Fuck misunderstandings. I swear they are the root of all relationship problems. EVER. I had to find Troye, and I have to explain to him what happened. He hates me right now, and I can't have the guy of my dreams hating me. Some way somehow I'll prove to him how much he means to, that for me, he's the only one who exists. That Marcus couldn't even begin to compare.

I took off after Troye and got to Scotland. After some vigorous stalking and a word through my sources I found his aunt, whom I visited as soon as I landed. She told m that Troye was a short way away, visiting an old friend who was in town, and she gave me the address to the hotel. There was no taxi service, but the hotel wasn't too far away, so I ran. I ran as fast as my little legs could carry me, and I became grateful of my recent jogging habits.

I pushed through the hotel doors, exhausted and panting, yet relieved that I'd finally arrived. I quickly looked over the lobby, and it was empty except for the receptionist, whom I approached. As I leaned onto the reception desk ans was about to ask if she'd seen Troye around, I aw a familiar head of hair lug down the stairs by the elevator. He walked a few more paces and looked up, thus locking his heavenly gaze with my own.

We stood there, as the silence grew thicker, surrounding us, completely overtaking us in its embrace. We looked at eachother for what felt like hours, but infact was merely a few seconds. I noticed that Troye's eyes were red and slightly puffy, as thoughhe'd been crying only moments ago. I immediately felt every ounce of negative feeling; guilt, remorse, anxiety- everything, bubble through my chest and rise to the surface, emerging the only way they know how- as tears. 

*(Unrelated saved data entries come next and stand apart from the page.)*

(** X8: the score that [_calculate_oob_score] stores lies between 0 and 1;
    otherwise the object is returned unchanged. *)
Theorem oob_score_in_unit_interval (self s : RandomForest.RandomForestClassifier)
    (labels : list Z) :
  length labels = length (RandomForest.oob_votes self) ->
  RandomForest._calculate_oob_score self (IntArray labels) = Ok s ->
  s = self \/
  exists q, s = RandomForest.set_oob_score_ self (Some (Fl q)) /\
            (0 <= q)%Q /\ (q <= 1)%Q.
Proof.
  intros Hlen Hs.
  pose proof (calculate_oob_score_accuracy self labels Hlen) as Hacc.
  unfold oob_accuracy in Hacc.
  destruct (filter _ (combine (RandomForest.oob_votes self) labels))
    as [|rl scored] eqn:Hscored.
  - left. congruence.
  - right. destruct Hacc as (q & Hq & Heq). exists q.
    split; [congruence|]. rewrite Heq.
    set (right_ones := length (filter vote_is_right (rl :: scored))).
    assert (Hle : (right_ones <= length (rl :: scored))%nat)
      by apply filter_length_le.
    assert (Hpos : (0 < inject_Z (Z.of_nat (length (rl :: scored))))%Q).
    { change 0%Q with (inject_Z 0). rewrite <- Zlt_Qlt. simpl length. lia. }
    split.
    + apply Qle_shift_div_l; [exact Hpos|]. rewrite Qmult_0_l.
      change 0%Q with (inject_Z 0). rewrite <- Zle_Qle. lia.
    + apply Qle_shift_div_r; [exact Hpos|]. rewrite Qmult_1_l.
      rewrite <- Zle_Qle. lia.
Qed.

End VoteCount.

Lemma merge_counts_every_vote_witness :
  exists s,
    @RandomForest.merge_results lcg_numpy [round_a; round_b] empty_forest = Ok s /\
    total_votes (RandomForest.oob_votes s) = 4%nat /\
    map (@length nat) (RandomForest.oob_votes s) = [2; 2; 2]%nat.
Proof.
  assert (Hruns : raised (@RandomForest.merge_results lcg_numpy [round_a; round_b]
                            empty_forest) = false) by (vm_compute; reflexivity).
  destruct (@RandomForest.merge_results lcg_numpy [round_a; round_b] empty_forest)
    as [s|e] eqn:Hs; [|discriminate Hruns].
  exists s. split; [reflexivity|].
  exact (@merge_counts_every_vote lcg_numpy [round_a; round_b] empty_forest s Hs).
Defined.
(* ===== verification/Iovec.v ===== *)
(** * Memory and scatter/gather lists

    The shared data area as a block memory with bounds-checked loads and
    stores, [struct iovec], [struct tcmulib_cmd], and the iovec helpers of
    [api.c].  An access outside a block, or past the end of an iovec array, is
    undefined behaviour in C and [None] here. *)

From S2P Require Import Prelude Scsi.

(** ** Memory *)

Record ptr := Ptr { p_blk : nat; p_off : Z }.

#[export] Instance ptr_eq_dec : EqDecision ptr.
Proof. solve_decision. Defined.

Abbreviation mem := (gmap nat (list Z)).

Definition padd (p : ptr) (n : Z) : ptr := Ptr (p_blk p) (p_off p + n).

Definition mem_load (m : mem) (p : ptr) (n : Z) : option (list Z) :=
  if n =? 0 then Some []
  else b ← m !! p_blk p;
       if decide (0 <= p_off p /\ 0 <= n /\ p_off p + n <= Z.of_nat (length b))
       then Some (take (Z.to_nat n) (drop (Z.to_nat (p_off p)) b)) else None.

Definition mem_store (m : mem) (p : ptr) (bs : list Z) : option mem :=
  if Z.of_nat (length bs) =? 0 then Some m
  else b ← m !! p_blk p;
       if decide (0 <= p_off p /\ p_off p + Z.of_nat (length bs) <= Z.of_nat (length b))
       then b' ← bset b (Z.to_nat (p_off p)) bs; Some (<[p_blk p := b']> m) else None.

(** Two byte ranges that do not overlap. *)
Definition range_disj (p : ptr) (n : Z) (q : ptr) (k : Z) : Prop :=
  p_blk p <> p_blk q \/ p_off p + n <= p_off q \/ p_off q + k <= p_off p \/ n <= 0 \/ k <= 0.

Lemma range_disj_sym p n q k : range_disj p n q k -> range_disj q k p n.
Proof. unfold range_disj. intuition lia. Qed.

I tried to swallow everything back but i could only do so much, I'd hurt him- which was the comeplete opposite of what I'd been trying to do. I took a deep breath, and moved a few steps forward. Troye took two steps back. I bit my lip, and calmed down. Yes, my boyfriend was backing away from me, and yes it stung like hell, but he had good reason to. I just have to explain.

"Troye, I'm not  going to try anything, and I know that you probably don't want to see me right now, and that's okay, all I ask is for you to just stand there and listen. Give me five minutes. Five minutes. And I will completely explain everything, and prove to you that what you saw is not what you think, and that you are my boo, and nobody else could ever be."

He didnt move or say anything, but he didn't run away or scream at me ither, so I took that as an 'okay'.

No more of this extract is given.